Bezos reports that he will begin dolling out money this summer. Here is the big question – how will he spend this money? And how should he spend it? How would you spend it? This is a complex question. His statement suggests that he wants to primarily fund research, which I think is a good place to start – but research into what? I think this question is answered by simply looking at the sources of human CO2 release:

“87 percent of all human-produced carbon dioxide emissions come from the burning of fossil fuels like coal, natural gas and oil. The remainder results from the clearing of forests and other land use changes (9%), as well as some industrial processes such as cement manufacturing (4%).”

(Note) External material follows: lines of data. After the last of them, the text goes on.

(** ** JSON *)

(** The values of the columns named [name], in order. *)
Fixpoint named_values (columns : list ColumnHeader) (i : Z) (values : Row) (name : string)
  : list ProtoValue :=
  match values with
  | [] => []
  | v :: values =>
      let col_name := match columns with c :: _ => col_name c | [] => "col_" +++ show_Z i end in
      (if String.eqb col_name name then [v] else []) ++ named_values (tail columns) (i + 1) values name
  end.

(** A field of a JSON row is the last value with its name: of two columns with one name
    only the second is printed. *)
Theorem json_row_last is_finite columns values name : forall i obj,
  json_row is_finite columns i values obj !! name =
  match last (named_values columns i values name) with
  | Some v => Some (sql_value_to_json is_finite (proto_value_to_sql v))
  | None => obj !! name
  end.
Proof.
  revert columns. induction values as [|v values IH]; intros columns i obj; [done|].
  cbn [json_row named_values]. rewrite IH.
  set (n := match columns with [] => _ | c :: _ => _ end).
  destruct (String.eqb n name) eqn:E.
  - apply String.eqb_eq in E as ->. cbn [app]. rewrite lookup_insert_eq, last_cons.
    by destruct (last (named_values _ _ _ _)).
  - apply String.eqb_neq in E. cbn [app]. rewrite lookup_insert_ne by done. done.
Qed.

Clearly the largest culprit is the burning of fossil fuels. Land use is also a big chunk, and then 4% make up other industrial processes. Every bit helps, but let focus on these top two, starting with the smaller portion, land use. I think there are three significant efforts that could help reduce CO2 loss from improper land use. The first is to stop cutting and burning forests that represent major carbon sinks. I am not talking about logging for lumber, which can be done sustainably, but mostly the reduction of the Amazon rainforest and other old-growth forests. This will require regulations, but also we need to seek ways to reduce the incentive for farmers to clear forest to grow more crops.